This is Exercise III.2.20 of Bourbaki's Set Theory.
(Von Neumann ordinals are actually called "pseudo-ordinals" by Bourbaki, but I simply call them ordinals here)
Let $X$ be a transitive set, and suppose that each $x\in X$ is an ordinal. Then $X$ is an ordinal (Hint: for each $x\in X$, $x\cup\{x\}$ is an ordinal contained in $X$).
This statement is proven in many textbooks. The problem is that none of them uses Bourbaki's definition of ordinal:
For Bourbaki, a set $X$ is an ordinal if every proper transitive subset of $X$ is an element of $X$. [Edit: I'm not sure if this implies e.g. that $X$ is well-ordered by $\in$, since Bourbaki has no Axiom of Foundation.]
A proof that this implies one of the usual definitions (e.g. $X$ is a transitive set whose members are transitive) would be enough, too. [Sorry!]
This should be easy, but I don't know where to start. I'm glad for any help.
Second Edit: The statement I want to show in a hopefully clearer form:
Let $X$ be a transitive set such that any $x\in X$ has the property that any proper transitive subset of $x$ is an element of $x$. Then $X$ has the same property.
Best Answer
Remark: I see in your edit that Bourbaki doesn't have an axiom of foundation. This doesn't affects my proof in any substantial way, since my contradiction is of the form $B\in B$. Thus a slight modification by letting $B=\bigcup\{A\subset X : A \textrm{ transitive and well-founded}\}$ in the first part and analogously letting $B=\bigcup\{A\subset X\setminus\{a\} : A \text{ transitive and well-founded}\}$ in the second part is enough to show that the ordinals as defined by Bourbaki are the standard well-founded ordinals. I also added another way to show this in my edit that again doesn't use the axiom of foundation.
You want to show that if every transitive proper subset of $X$ is an element of $X$ then $X$ is a transitive set whose elements are transitive:
If there exists an element $a\in X$ such that $a\nsubseteq X$ then take the set $$B=\bigcup\{A\subset X : A \text{ transitive and well-founded}\}$$ This set is transitive and well-founded as the union of transitive well-founded sets and we have that $a\notin B$ since otherwise we would have $a\subset B\subset X$. Thus $B$ is a proper subset of $X$ and so $B\in X$. We also have that $B\neq a$ since $B\subset X$ while $a\nsubseteq X$. Now the set $B\cup\{B\}$ is a transitive subset of $X$, which means that $B\cup\{B\}\subset B$ (by the definition of $B$). Thus $B\in B$, which is impossible since $B$ is well founded. We arrived at a contradiction because we assumed that $a\nsubseteq X$, therefore $a\subset X$.
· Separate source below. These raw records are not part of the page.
(** Ids never collide.  When a pool has room for all ids of a list that
    belong to its range, assigning them with [FindAndSetIdUsed] fails no
    check; ids outside the range are left alone; an id in the range stays as
    it is unless it was in use before or has been given out earlier in the
    list; and afterwards no two ids of the list in the range are equal and
    none was in use before.  This holds for every class derived from [UsedIds]
    whose search keeps its promise, payload types and header extension ids
    among them. *)
Theorem used_ids_no_collision ids : ∀ s,
  pool_inv s →
  Z.of_nat (size (id_set_ (base s)) + wanted (base s) ids) ≤ max_allowed_id_ (base s) - min_allowed_id_ (base s) + 1 →
  ∃ s' ids', FindAndSetIdsUsed s ids = Ret (s', ids') ∧ pool_inv s' ∧ length ids' = length ids ∧
    (∀ i id, ids !! i = Some id → ¬ in_pool (base s) id → ids' !! i = Some id) ∧
    (∀ i id, ids !! i = Some id → in_pool (base s) id → ∃ id', ids' !! i = Some id' ∧ free (base s) id') ∧
    (∀ i id, ids !! i = Some id → id ∉ id_set_ (base s) → (∀ j, (j < i)%nat → ids' !! j ≠ Some id) → ids' !! i = Some id) ∧
    (∀ i j id, ids' !! i = Some id → ids' !! j = Some id → in_pool (base s) id → i = j).
Proof.
  induction ids as [|id ids IH]; intros s Hs Hroom; simpl.
  { exists s, []. split_and!; try done. }
  destruct (decide (in_pool_b (base s) id = true)) as [Hin|Hout].
  - unfold wanted in *. rewrite filter_cons_True in Hroom by done. simpl in Hroom. apply in_pool_b_spec in Hin.
    destruct (FindAndSet_inside s id Hs Hin) as (s1 & id' & -> & Hfree & Hkeep & E1 & E2 & E3 & Hs1).
    { apply free_exists. lia. }
    rewrite bind_ret. destruct (IH s1 Hs1) as (s2 & ids' & -> & Hs2 & Hl & H1 & H2 & H3 & H4).
    { rewrite E3, size_union, size_singleton by (destruct Hfree; set_solver).
      assert (filter (λ id0, in_pool_b (base s1) id0 = true) ids = filter (λ id0, in_pool_b (base s) id0 = true) ids) as ->.
      { unfold in_pool_b. by rewrite E1, E2. }
      rewrite E1, E2. lia. }
    assert (∀ x, in_pool (base s1) x ↔ in_pool (base s) x) as Hpool by (intros x; unfold in_pool; by rewrite E1, E2).
    assert (∀ x, free (base s1) x → free (base s) x ∧ x ≠ id') as Hfr.
    { intros x [Hx1%Hpool Hx2]. rewrite E3 in Hx2. split; [split; [done|set_solver]|set_solver]. }
    assert (∀ j x, ids' !! j = Some x → in_pool (base s) x → x ≠ id') as Hnew.
    { intros j x Hj Hx. destruct (lookup_lt_is_Some_2 ids j) as [y Hy]; [apply lookup_lt_Some in Hj; lia|].
      destruct (decide (in_pool_b (base s) y = true)) as [Hy1%in_pool_b_spec|Hy1].
      - destruct (H2 j y Hy) as (x' & Hx' & Hf'); [by apply Hpool|]. simplify_eq. by apply Hfr.
      - rewrite (H1 j y Hy) in Hj; [|by rewrite Hpool, <-in_pool_b_spec]. simplify_eq.
        by rewrite <-in_pool_b_spec in Hx. }
    rewrite bind_ret. exists s2, (id' :: ids'). split_and!; try done; simpl; [by rewrite Hl|..].
    + intros [|i] x Hx Hn; simplify_eq/=; [done|]. apply H1; [done|]. by rewrite Hpool.
    + intros [|i] x Hx Hp; simplify_eq/=; [by exists id'|]. destruct (H2 i x Hx) as (x' & ? & ?); [by apply Hpool|].
      exists x'. split; [done|]. by apply Hfr.
    + intros [|i] x Hx Hn Hfirst; simplify_eq/=; [by rewrite Hkeep|]. apply H3; [done| |].
      * rewrite E3. apply not_elem_of_union. split; [|done]. rewrite elem_of_singleton. intros ->.
        by apply (Hfirst 0%nat); [lia|].
      * intros j Hj. apply (Hfirst (S j)). lia.
    + intros [|i] [|j] x Hi Hj Hp; simplify_eq/=; try done.
      * by destruct (Hnew j x Hj Hp).
      * by destruct (Hnew i x Hi Hp).
      * f_equal. apply (H4 i j x); [done..|]. by apply Hpool.
  - unfold wanted in *. rewrite filter_cons_False in Hroom by done. rewrite in_pool_b_spec in Hout.
    rewrite FindAndSet_outside, bind_ret by done. destruct (IH s Hs Hroom) as (s2 & ids' & -> & Hs2 & Hl & H1 & H2 & H3 & H4).
    rewrite bind_ret. exists s2, (id :: ids'). split_and!; try done; simpl; [by rewrite Hl|..].
    + intros [|i] x Hx Hn; simplify_eq/=; [done|]. by apply H1.
    + intros [|i] x Hx Hp; simplify_eq/=; [done|]. by apply (H2 i x).
    + intros [|i] x Hx Hn Hfirst; simplify_eq/=; [done|]. apply H3; [done..|]. intros j Hj. apply (Hfirst (S j)). lia.
    + intros [|i] [|j] x Hi Hj Hp; simplify_eq/=; try done. f_equal. by apply (H4 i j x).
Qed.

End Client.
(* ===== verification/Float32.v ===== *)
(** * Single precision arithmetic

    What the percentile filter uses of [float]: the conversion of a size, a
    product, comparisons and the conversion to [int64_t], as IEEE 754 binary32
    with rounding to nearest even (the specification of the standard library
    at 24 bits of precision).  The lemmas bound the index that the filter
    computes. *)

From Stdlib Require Import SpecFloat.
From S2P Require Import Prelude.

Abbreviation float := spec_float.

Definition float_valid (x : float) : bool := valid_binary 24 128 x.
Definition float_leb (x y : float) : bool := SFleb x y.
Definition float_mul (x y : float) : float := SFmul 24 128 x y.
Definition float_of_Z (n : Z) : float := binary_normalize 24 128 n 0 false.

Definition float_zero : float := S754_zero false.
Definition float_one : float := float_of_Z 1.
Definition float_half : float := S754_finite false 8388608 (-24).

(** [static_cast<int64_t>], which drops the fraction; a value out of range is
    undefined behaviour. *)
Definition int64_of_float (x : float) : outcome Z :=
  match x with
  | S754_zero _ => Ret 0
  | S754_finite s m e =>
      let a := if 0 <=? e then Zpos m * 2 ^ e else Zpos m / 2 ^ (- e) in
      let z := if s : bool then - a else a in
      if (- 2 ^ 63 <=? z) && (z <? 2 ^ 63) then Ret z else Crash FloatRange
  | _ => Crash FloatRange
  end.
Lemma in_range_cases Dst v : in_range Dst v = true ∧ values Dst v ∨ in_range Dst v = false ∧ (v < int_min Dst ∨ int_max Dst < v).
Proof. unfold in_range, values. lia. Qed.

Lemma saturated_spec {pf : Platform} constant Dst Src v : is_std Dst → is_std Src → values Src v →
  saturated_cast constant Dst Src v = clamp Dst v.
Proof.
  intros HD HS Hv.
  pose proof (limits_order Dst HD). pose proof (limits_order Src HS). destruct constant; unfold saturated_cast; simpl negb.
  - cbv iota. rewrite DstRangeRelation_spec by done. unfold saturated_cast_impl, range_spec, RangeCheck_make, clamp. simpl.
    destruct (Z.leb_spec v (int_max Dst)), (Z.leb_spec (int_min Dst) v); simpl; try lia.
    rewrite std_convert; [lia|done|]. unfold values. lia.
  - cbv iota. unfold SaturateFastOp. destruct (SaturateFastAsmOp_is_supported Dst Src) eqn:E.
    + clear H H0. unfold SaturateFastAsmOp_is_supported in E. unfold SaturateFastAsmOp_Do, clamp, ssat, usat, values in *.
      destruct has_assembler; [|done].
      std_cases HD; std_cases HS; try (by vm_compute in E).
      all: compute_types; simpl; Z.to_euclidean_division_equations; lia.
    + rewrite InRange_spec, IsMaxInRange_spec, IsMinInRange_spec by done. unfold CommonMaxOrMin.
      rewrite CommonMax_spec, CommonMin_spec by done.
      destruct (in_range_cases Dst v) as [[-> Hin]|[-> Hout]].
      { by rewrite std_convert, clamp_id. }
      clear E. unfold clamp, IsValueNegative, values in *.
      destruct (it_signed Src) eqn:Es.
      * repeat (zcase; simpl); lia.
      * assert (int_min Src = 0) by (unfold int_min; by rewrite Es). repeat (zcase; simpl); lia.
Qed.

(** ** Promotions *)

(** [A] holds every value of [B]. *)
Definition contains (A B : int_type) : bool := (int_min A <=? int_min B) && (int_max B <=? int_max A).

Lemma contains_values A B z : contains A B = true → values B z → values A z.
Proof. unfold contains, values. lia. Qed.

Definition is_std_b (T : int_type) : bool :=
  existsb (λ A, (it_bits T =? it_bits A) && Bool.eqb (it_signed T) (it_signed A)) std_types.

Lemma is_std_b_spec T : is_std_b T = true → is_std T.
Proof.
  unfold is_std_b. rewrite existsb_exists. intros (A & HA & H). apply andb_true_iff in H as [H1%Z.eqb_eq H2%Bool.eqb_prop].
  destruct T, A. simpl in *. by subst.
Qed.

(** What the promotions guarantee, checked for all pairs of types. *)
Definition promotion_laws (L R : int_type) : bool :=
  let M := MaxExponentPromotion L R in
  let W := LowestValuePromotion L R in
  let '(B, contained) := BigEnoughPromotion L R in
  let '(F, safe) := FastIntegerArithmeticPromotion L R in
  is_std_b M && is_std_b W && is_std_b B && is_std_b F &&
  (int_max L <=? int_max M) && (int_max R <=? int_max M) &&
  (int_min W <=? int_min L) && (int_min W <=? int_min R) &&
  (* a type that is not big enough is the widest unsigned type *)
  (if contained then contains B L && contains B R
   else (it_bits B =? 64) && negb (it_signed B) && (it_signed L || it_signed R)) &&
  (if safe then contains F L && contains F R && (it_bits F >=? 2 * it_bits L) && (it_bits F >=? 2 * it_bits R) &&
                (it_bits F >=? 2 * it_bits M) && Bool.eqb (it_signed F) (it_signed L || it_signed R)
   else (it_bits F =? it_bits B) && Bool.eqb (it_signed F) (it_signed B) && (it_bits B =? 64)) &&
  Bool.eqb (IsIntegerArithmeticSafe F L R) safe.

Lemma promotion_laws_std L R : is_std L → is_std R → promotion_laws L R = true.
Proof. intros. apply all_pairs_std; [by vm_compute|done..]. Qed.

(** ** Properties *)

(** Range checks and casts of the base library are exact for every pair
    of standard integer types: [IsValueInRangeForNumericType] (with its fast
    paths) tells whether the destination type has the value; [checked_cast]
    returns the value unchanged or stops the program; [saturated_cast] returns
    the nearest value of the destination type, for constants and for run-time
    values, with and without the saturating instructions of ARM. *)
Theorem base_casts_exact (Dst Src : int_type) (v : Z) :
  is_std Dst → is_std Src → values Src v →
  IsValueInRangeForNumericType Dst Src v = in_range Dst v ∧
  checked_cast Dst Src v = (if in_range Dst v then Ret v else Crash CheckFailed) ∧
  (∀ (pf : Platform) constant, saturated_cast constant Dst Src v = Z.max (int_min Dst) (Z.min v (int_max Dst))) ∧
  (strict_cast_compiles Dst Src = true → strict_cast Dst Src v = v).
Proof.
  intros HD HS Hv. split_and!.
  - by apply InRange_spec.
  - unfold checked_cast. rewrite InRange_spec by done.
    destruct (in_range_cases Dst v) as [[-> ?]|[-> _]]; [|done]. by rewrite std_convert.
  - intros. by apply saturated_spec.
  - intros Hc. unfold strict_cast. apply std_convert; [done|]. revert Hc Hv.
    unfold strict_cast_compiles, IsTypeInRangeForNumericType, values.
    std_cases HD; std_cases HS; compute_types; cbv iota; (lia || done).
Qed.

(** The six comparisons and what they stand for. *)
Definition comparisons : list ((int_type → int_type → Z → Z → bool) * (Z → Z → bool)) :=
  [(IsLess, Z.ltb); (IsLessOrEqual, Z.leb); (IsGreater, λ a b, b <? a); (IsGreaterOrEqual, λ a b, b <=? a);
   (IsEqual, Z.eqb); (IsNotEqual, λ a b, negb (a =? b))].

(** Comparing values of any two integer types compares the integers: the
    six comparisons behind [SafeCompare] (used by the operators of the strict
    and clamped numerics) agree with the order of the integers, whether or not
    a common larger type exists. *)
Theorem base_compare_exact (L R : int_type) (l r : Z) :
  is_std L → is_std R → values L l → values R r →
  Forall (λ '(C, op), C L R l r = op l r ∧ SafeCompare C L R l r = op l r) comparisons.
Proof.
  intros HL HR Hl Hr. pose proof (promotion_laws_std L R HL HR) as Hp. unfold promotion_laws in Hp. unfold SafeCompare.
  destruct (BigEnoughPromotion L R) as [B contained], (FastIntegerArithmeticPromotion L R) as [F safe].
  rewrite !andb_true_iff in Hp. destruct Hp as [[[[[[[[[[_ _] HB] _] _] _] _] _] Hc] _] _]. apply is_std_b_spec in HB.
  rewrite (std_convert L), (std_convert R) by done.
  assert (contained = true → values B l ∧ values B r) as HBv.
  { intros ->. apply andb_true_iff in Hc as [? ?]. by split; [apply (contains_values B L)|apply (contains_values B R)]. }
  unfold comparisons. destruct contained.
  1: destruct HBv as [? ?]; [done|]; rewrite !(std_convert B) by done.
  all: repeat apply list.Forall_cons_2; try apply list.Forall_nil_2; split; auto using
    IsLess_exact, IsLessOrEqual_exact, IsGreater_exact, IsGreaterOrEqual_exact, IsEqual_exact, IsNotEqual_exact.
Qed.

(** ** Witnesses *)

Lemma base_casts_exact_witness :
  IsValueInRangeForNumericType uint16_t int32_t (-5) = false ∧
  (∀ (pf : Platform) constant, saturated_cast constant uint16_t int32_t (-5) = 0).
Proof.
  destruct (base_casts_exact uint16_t int32_t (-5)) as (H1 & _ & H2 & _);
    [unfold is_std, std_types; simpl; tauto..|by vm_compute|]. split; [by rewrite H1|]. intros. by rewrite H2.
Defined.

Lemma base_compare_exact_witness :
  SafeCompare IsLess int64_t uint64_t (-1) 5 = true ∧ SafeCompare IsEqual int8_t uint32_t (-1) 4294967295 = false.
Proof.
  assert (is_std int64_t ∧ is_std uint64_t ∧ is_std int8_t ∧ is_std uint32_t) as (? & ? & ? & ?)
    by (unfold is_std, std_types; simpl; tauto).
  assert (∀ t z, in_range t z = true → values t z) as Hr by (intros; by apply in_range_spec).
  split.
  - pose proof (base_compare_exact int64_t uint64_t (-1) 5) as H3.
    do 4 (specialize (H3 ltac:(first [done | apply Hr; by vm_compute]))).
    apply list.Forall_cons in H3 as [[_ ->] _]. done.
  - pose proof (base_compare_exact int8_t uint32_t (-1) 4294967295) as H3.
    do 4 (specialize (H3 ltac:(first [done | apply Hr; by vm_compute]))).
    unfold comparisons in H3. do 4 apply list.Forall_cons in H3 as [_ H3].
    apply list.Forall_cons in H3 as [[_ ->] _]. done.
Defined.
A similar argument shows that $a\in X$ means that $a$ is transitive: In this case take the set $$B=\bigcup\{A\subset X\setminus\{a\} : A \text{ transitive and well-founded}\}$$ If $a$ is not transitive then $B\neq a$ since $a$ is not transitive while $B$ is. We have that $B\in X$ and therefore $B\cup\{B\}\subset X\setminus\{a\}$. Again this gives us $B\in B$ which is a contradiction.
Edit: The converse it easy. Given an ordinal $\alpha$ let $X\subsetneq\alpha$ be transitive. Then since every element of $\alpha$ is an ordinal and thus transitive, we have that $X$ is a transitive set whose elements are transitive sets, i.e. an ordinal. Since it's a proper subset of $\alpha$ it cannot be $\alpha$ nor can it be longer than $\alpha$ since then we would have $\alpha\in X$ which would give us $\alpha\in\alpha$ a contradiction. Thus $X\in\alpha$. Therefore the two definitions are equivalent. This is enough (since you know that a transitive set of ordinals is an ordinal) to show exactly what you want.
Also here's a quicker way to show the first part of my answer namely that the property implies the fact that $X$ is an ordinal: Let $\alpha$ be the greatest ordinal such that $\alpha\subset X$. Observe that this ordinal indeed exists, since if there is an increasing sequence of ordinals such that each of them is a subset of $X$ then their limit will be a subset of $X$ (because a limit ordinal is the union of a sequence that approaches it and the union of subsets of a set is a subset of that set). Now it's easy to see that $X=\alpha$. If $\alpha\subsetneq X$ then $\alpha\in X$ and thus $\alpha\cup\{\alpha\}\subset X$, which is a contradiction by the definition of $\alpha$.
P.S.: Sorry for the delayed edit but I was out of town for the weekend.